TASK INSTRUCTIONS » Given the material below, output exactly the lines from the line with "match file_info with" to the line with "Definition open_flags (flags", both ends included, and no other lines.

━━ DATASET ━━

(* ===== verification/Fuse.v ===== *)
(** * The FUSE operations: src/efs-ng.cpp, src/metadata/files.cpp, src/usr-credentials.h

    The handlers serve the requests of the kernel from the first of the configured backends.
    The state is that backend, the table [fastlink] of symbolic links, the [File] records of
    open files, whose addresses the kernel keeps as file handles, the user id that the
    thread has for the file system, and the memory and environment that the files share. A path is looked up in [fastlink] by some of the handlers
    and not by others, as in the code. The data of a file and the buffers of FUSE are the class
    [FileData]. A handler replies, throws, or crashes: a null or dangling pointer. *)
From S2P Require Import Prelude Errors Namespace NamespaceSpec.
From Stdlib Require Import Ascii String.
From stdpp Require Import base list numbers option strings gmap sets.
Local Open Scope string_scope.
Local Open Scope Z_scope.
Local Open Scope list_scope.

Module Fuse.
Import Namespace NamespaceSpec.

(** The data of a [backend::file] and [struct fuse_bufvec], with what the files share: [Sh] is
    the memory and the environment they live in. [None] when a call does not return. *)
Class FileData (Sh F B : Type) := {
  f_truncate : Z -> F -> Sh -> option (F * Sh);
  f_get_data : Z -> Z -> B -> F -> Sh -> option (Z * B * F * Sh);
  f_put_data : Z -> Z -> B -> F -> Sh -> option (Z * F * Sh);
  f_allocate : Z -> Z -> F -> Sh -> option (Z * F * Sh);
  fuse_buf_size : B -> Z;
  FUSE_BUFVEC_INIT : Z -> B }.

Definition EINVAL : Z := 22.
Definition ENOMEM : Z := 12.
Definition EOPNOTSUPP : Z := 95.
Definition O_RDONLY : Z := 0.
Definition O_WRONLY : Z := 1.
Definition O_RDWR : Z := 2.

(** [class File]: the metadata of an open file. *)
Record file_record := FileRecord { inode : Z; fd : Z; mode : Z; ptr : positive }.

Section Fuse.
Context {Sh F B : Type} `{BackendFile F} `{Host} `{FileData Sh F B}.

Record filesystem := Filesystem {
  fs_backend : backend F; fastlink : gmap string string;
  file_records : gmap positive file_record; next_record : positive; fsuid : Z; fs_data : Sh }.
Definition set_backend (b : backend F) (s : filesystem) : filesystem :=
  Filesystem b (fastlink s) (file_records s) (next_record s) (fsuid s) (fs_data s).
Definition set_fastlink (l : gmap string string) (s : filesystem) : filesystem :=
  Filesystem (fs_backend s) l (file_records s) (next_record s) (fsuid s) (fs_data s).
Definition set_records (r : gmap positive file_record) (n : positive) (s : filesystem) : filesystem :=
  Filesystem (fs_backend s) (fastlink s) r n (fsuid s) (fs_data s).
Definition set_fsuid (u : Z) (s : filesystem) : filesystem :=
  Filesystem (fs_backend s) (fastlink s) (file_records s) (next_record s) u (fs_data s).

Definition set_data (e : Sh) (s : filesystem) : filesystem :=
  Filesystem (fs_backend s) (fastlink s) (file_records s) (next_record s) (fsuid s) e.

Inductive answer (X : Type) := Reply (x : X) (s : filesystem) | Exception (s : filesystem) | Crash.
#[local] Arguments Reply {X}.
#[local] Arguments Exception {X}.
#[local] Arguments Crash {X}.

Definition of_outcome {X} (s : filesystem) (r : outcome F X) : answer X :=
  match r with
  | Ret x b => Reply x (set_backend b s)
  | Throw b => Exception (set_backend b s)
  | Fault => Crash
  end.

(** [fastlink.count(pathname) > 0 ? fastlink[pathname].c_str() : pathname] *)
Definition resolve (pathname : string) (s : filesystem) : string := default pathname (fastlink s !! pathname).

(** The object behind a pointer to a file. *)
Definition object (id : positive) (s : filesystem) : option F := b_heap (fs_backend s) !! id.
Definition set_object (id : positive) (f : F) (s : filesystem) : filesystem :=
  set_backend (set_heap (<[id := f]> (b_heap (fs_backend s))) (b_next (fs_backend s)) (fs_backend s)) s.
(** The object and what the files share, after an operation on the object. *)
Definition store_object (id : positive) (f : F) (e : Sh) (s : filesystem) : filesystem := set_data e (set_object id f s).
Definition with_object {X} (id : positive) (s : filesystem) (k : F -> answer X) : answer X :=
  match object id s with Some f => k f | None => Crash end.
(** The record that [file_info->fh] points to. *)
Definition with_record {X} (fh : positive) (s : filesystem) (k : file_record -> answer X) : answer X :=
  match file_records s !! fh with Some r => k r | None => Crash end.

(** ** Requests by path *)

Definition efsng_getattr (pathname : string) (s : filesystem) : answer (Z * option attr) :=
  of_outcome s (do_stat (resolve pathname s) (fs_backend s)).
Definition efsng_readlink (pathname : string) (s : filesystem) : answer Z := Reply (- EOPNOTSUPP) s.
Definition efsng_mknod (pathname : string) (mode dev : Z) (s : filesystem) : answer Z := Reply (- EOPNOTSUPP) s.
Definition efsng_mkdir (k : clock) (pathname : string) (mode : Z) (s : filesystem) : answer Z :=
  of_outcome s (do_mkdir k pathname mode (fs_backend s)).
(** The path of a link is a pointer into the entry of [fastlink] that is erased before it is used. *)
Definition efsng_unlink (k : clock) (pathname : string) (s : filesystem) : answer Z :=
  match fastlink s !! pathname with
  | Some _ => Crash
  | None => of_outcome s (do_unlink k pathname (fs_backend s))
  end.
Definition efsng_rmdir (k : clock) (pathname : string) (s : filesystem) : answer Z :=
  of_outcome s (do_rmdir k (resolve pathname s) (fs_backend s)).
Definition efsng_symlink (oldpath newpath : string) (s : filesystem) : answer Z :=
  Reply 0 (set_fastlink (<[oldpath := newpath]> (fastlink s)) s).
Definition efsng_rename (k : clock) (oldpath newpath : string) (s : filesystem) : answer Z :=
  of_outcome s (do_rename k oldpath newpath (fs_backend s)).
Definition efsng_link (oldpath newpath : string) (s : filesystem) : answer Z := Reply (- EOPNOTSUPP) s.
Definition efsng_chmod (k : clock) (pathname : string) (mode : Z) (s : filesystem) : answer Z :=
  of_outcome s (do_chmod k pathname mode (fs_backend s)).
Definition efsng_chown (k : clock) (pathname : string) (owner group : Z) (s : filesystem) : answer Z :=
  of_outcome s (do_chown k pathname owner group (fs_backend s)).
Definition efsng_access (pathname : string) (s : filesystem) : answer Z :=
  match do_stat (resolve pathname s) (fs_backend s) with
  | Ret (err, _) b => Reply (if err =? 0 then err else - ENOENT) (set_backend b s)
  | Throw b => Exception (set_backend b s)
  | Fault => Crash
  end.
Definition efsng_readdir (pathname : string) (s : filesystem) : answer (list string) :=
  Reply (do_readdir (resolve pathname s) (fs_backend s)) s.

(** [utimens(pathname, tv)], with the seconds of the two times *)
Definition efsng_utimens (pathname : string) (atime mtime : Z) (s : filesystem) : answer Z :=
  match m_files (fs_backend s) !! resolve pathname s with
  | None => Reply (- ENOENT) s
  | Some id =>
      with_object id s (fun f =>
        Reply 0 (set_object id (f_save (set_times atime mtime (st_ctime (f_stat f)) (f_stat f)) f) s))
  end.

(** [file_ptr->truncate(length)] and a reply of 0 *)
Definition truncate_object (id : positive) (length : Z) (s : filesystem) : answer Z :=
  with_object id s (fun f =>
    match f_truncate length f (fs_data s) with Some (f, e) => Reply 0 (store_object id f e s) | None => Crash end).

(** [truncate(pathname, length)]: FUSE 2 looks the path up, FUSE 3 uses the handle if there is
    one and does nothing otherwise. *)
Definition efsng_truncate (fuse3 : bool) (pathname : string) (length : Z) (file_info : option positive)
    (s : filesystem) : answer Z :=
  if length <? 0 then Reply (- EINVAL) s
  else if fuse3 then
    match file_info with
    | None => Reply 0 s
    | Some fh => with_record fh s (fun r => truncate_object (ptr r) length s)
    end
  else
    match m_files (fs_backend s) !! pathname with
    | None => Reply (- ENOENT) s
    | Some id => truncate_object id length s
    end.

(** ** Open files *)

Definition open_flags (flags : Z) : Z :=
  let add flag x := if negb (Z.land flags flag =? 0) then Z.lor x flag else x in
  add O_RDWR (add O_WRONLY (add O_RDONLY 0)).

(** [new efsng::File(st.st_ino, 42, flags)] with its pointer set; the address is the handle. *)
Definition new_record (id : positive) (f : F) (flags : Z) (s : filesystem) : positive * filesystem :=
  let fh := next_record s in
  (fh, set_records (<[fh := FileRecord (st_ino (f_stat f)) 42 flags id]> (file_records s)) (Pos.succ fh) s).

Definition efsng_open (pathname : string) (flags : Z) (s : filesystem) : answer (Z * option positive) :=
  match m_files (fs_backend s) !! resolve pathname s with
  | None => Reply (- ENOENT, None) s
  | Some id =>
      with_object id s (fun f =>
        let '(fh, s) := new_record id f (open_flags flags) s in Reply (0, Some fh) s)
  end.

(** [create(pathname, mode, file_info)]: the pointer that [do_create] leaves null is used. *)
Definition efsng_create (k : clock) (pathname : string) (mode flags : Z) (s : filesystem) : answer (Z * option positive) :=
  match do_create k pathname mode (fs_backend s) with
  | Ret (ret, Some id) b =>
      let s := set_backend b s in
      with_object id s (fun f =>
        let '(fh, s) := new_record id f (open_flags flags) s in Reply (ret, Some fh) s)
  | Ret (_, None) _ => Crash
  | Throw b => Exception (set_backend b s)
  | Fault => Crash
  end.

(** [delete file_record] *)
Definition efsng_release (fh : positive) (s : filesystem) : answer Z :=
  with_record fh s (fun _ => Reply 0 (set_records (delete fh (file_records s)) (next_record s) s)).

Definition efsng_ftruncate (fh : positive) (length flags : Z) (s : filesystem) : answer Z :=
  if negb (Z.land flags O_RDONLY =? 0) then Reply (- EINVAL) s
  else with_record fh s (fun r => truncate_object (ptr r) length s).
Definition efsng_fgetattr (fh : positive) (s : filesystem) : answer (Z * attr) :=
  with_record fh s (fun r => with_object (ptr r) s (fun f => Reply (0, f_stat f) s)).
Definition efsng_write_buf (fh : positive) (buf : B) (offset : Z) (s : filesystem) : answer Z :=
  with_record fh s (fun r => with_object (ptr r) s (fun f =>
    match f_put_data offset (fuse_buf_size buf) buf f (fs_data s) with
    | Some (rv, f, e) => Reply (s32 rv) (store_object (ptr r) f e s)
    | None => Crash
    end)).
Definition efsng_read_buf (malloc_ok : bool) (fh : positive) (size offset : Z) (s : filesystem) : answer (Z * option B) :=
  with_record fh s (fun r =>
    if negb malloc_ok then Reply (- ENOMEM, None) s
    else with_object (ptr r) s (fun f =>
      match f_get_data offset size (FUSE_BUFVEC_INIT size) f (fs_data s) with
      | Some (rv, dst, f, e) => Reply (s32 rv, Some dst) (store_object (ptr r) f e s)
      | None => Crash
      end)).
Definition efsng_fallocate (fh : positive) (mode offset length : Z) (s : filesystem) : answer Z :=
  if negb (mode =? 0) then Reply (- EOPNOTSUPP) s
  else with_record fh s (fun r => with_object (ptr r) s (fun f =>
    match f_allocate offset length f (fs_data s) with
    | Some (rv, f, e) => Reply (s32 rv) (store_object (ptr r) f e s)
    | None => Crash
    end)).

(** [read] and [write] are not called when [read_buf] and [write_buf] are there; [pread] is the
    system call on the descriptor of the record. *)
Definition efsng_read (pread : Z -> Z -> Z -> Z + Z) (fh : positive) (count offset : Z) (s : filesystem) : answer Z :=
  with_record fh s (fun r =>
    match pread (fd r) count offset with inl n => Reply (s32 n) s | inr errno => Reply (- errno) s end).
Definition efsng_write (fh : positive) (count offset : Z) (s : filesystem) : answer Z := Reply 0 s.
Definition efsng_flush (fh : positive) (s : filesystem) : answer Z := Reply 0 s.
Definition efsng_fsync (fh : positive) (is_datasync : Z) (s : filesystem) : answer Z := Reply 0 s.
Definition efsng_opendir (pathname : string) (s : filesystem) : answer Z := Reply 0 s.
Definition efsng_releasedir (pathname : string) (s : filesystem) : answer Z := Reply 0 s.
Definition efsng_fsyncdir (pathname : string) (s : filesystem) : answer Z := Reply 0 s.

(** The requests that are not supported. *)
Definition efsng_setxattr (pathname : string) (s : filesystem) : answer Z := Reply (- EOPNOTSUPP) s.
Definition efsng_getxattr (pathname : string) (s : filesystem) : answer Z := Reply (- EOPNOTSUPP) s.
Definition efsng_listxattr (pathname : string) (s : filesystem) : answer Z := Reply (- EOPNOTSUPP) s.
Definition efsng_removexattr (pathname : string) (s : filesystem) : answer Z := Reply 0 s.
Definition efsng_lock (pathname : string) (s : filesystem) : answer Z := Reply (- EOPNOTSUPP) s.
Definition efsng_bmap (pathname : string) (s : filesystem) : answer Z := Reply (- EOPNOTSUPP) s.
Definition efsng_ioctl (pathname : string) (s : filesystem) : answer Z := Reply (- EOPNOTSUPP) s.
Definition efsng_poll (pathname : string) (s : filesystem) : answer Z := Reply (- EOPNOTSUPP) s.
Definition efsng_flock (pathname : string) (s : filesystem) : answer Z := Reply (- EOPNOTSUPP) s.

(** ** Credentials

    [setfsuid] returns the id it replaces; the daemon is privileged, so that it succeeds. *)
Definition setfsuid (u : Z) (s : filesystem) : Z * filesystem := (fsuid s, set_fsuid u s).
Definition assume_user_credentials (uid gid : Z) (s : filesystem) : (Z * Z) * filesystem :=
  let '(saved_uid, s) := setfsuid uid s in
  let '(saved_gid, s) := setfsuid gid s in
  ((saved_uid, saved_gid), s).
Definition restore_credentials (credentials : Z * Z) (s : filesystem) : filesystem :=
  let s := (setfsuid credentials.1 s).2 in (setfsuid credentials.2 s).2.
Definition efsng_statfs (statvfs : Z -> string -> option Z) (uid gid : Z) (pathname : string) (s : filesystem) : answer Z :=
  let '(old_credentials, s) := assume_user_credentials uid gid s in
  let res := statvfs (fsuid s) pathname in
  let s := restore_credentials old_credentials s in
  match res with Some errno => Reply (- errno) s | None => Reply 0 s end.

End Fuse.
Arguments filesystem : clear implicits.
Arguments answer : clear implicits.
Arguments Reply {Sh F X}.
Arguments Exception {Sh F X}.
Arguments Crash {Sh F X}.
End Fuse.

━━━

EXERCISE OUTPUT »
    match file_info with
    | None => Reply 0 s
    | Some fh => with_record fh s (fun r => truncate_object (ptr r) length s)
    end
  else
    match m_files (fs_backend s) !! pathname with
    | None => Reply (- ENOENT) s
    | Some id => truncate_object id length s
    end.

(** ** Open files *)

Definition open_flags (flags : Z) : Z :=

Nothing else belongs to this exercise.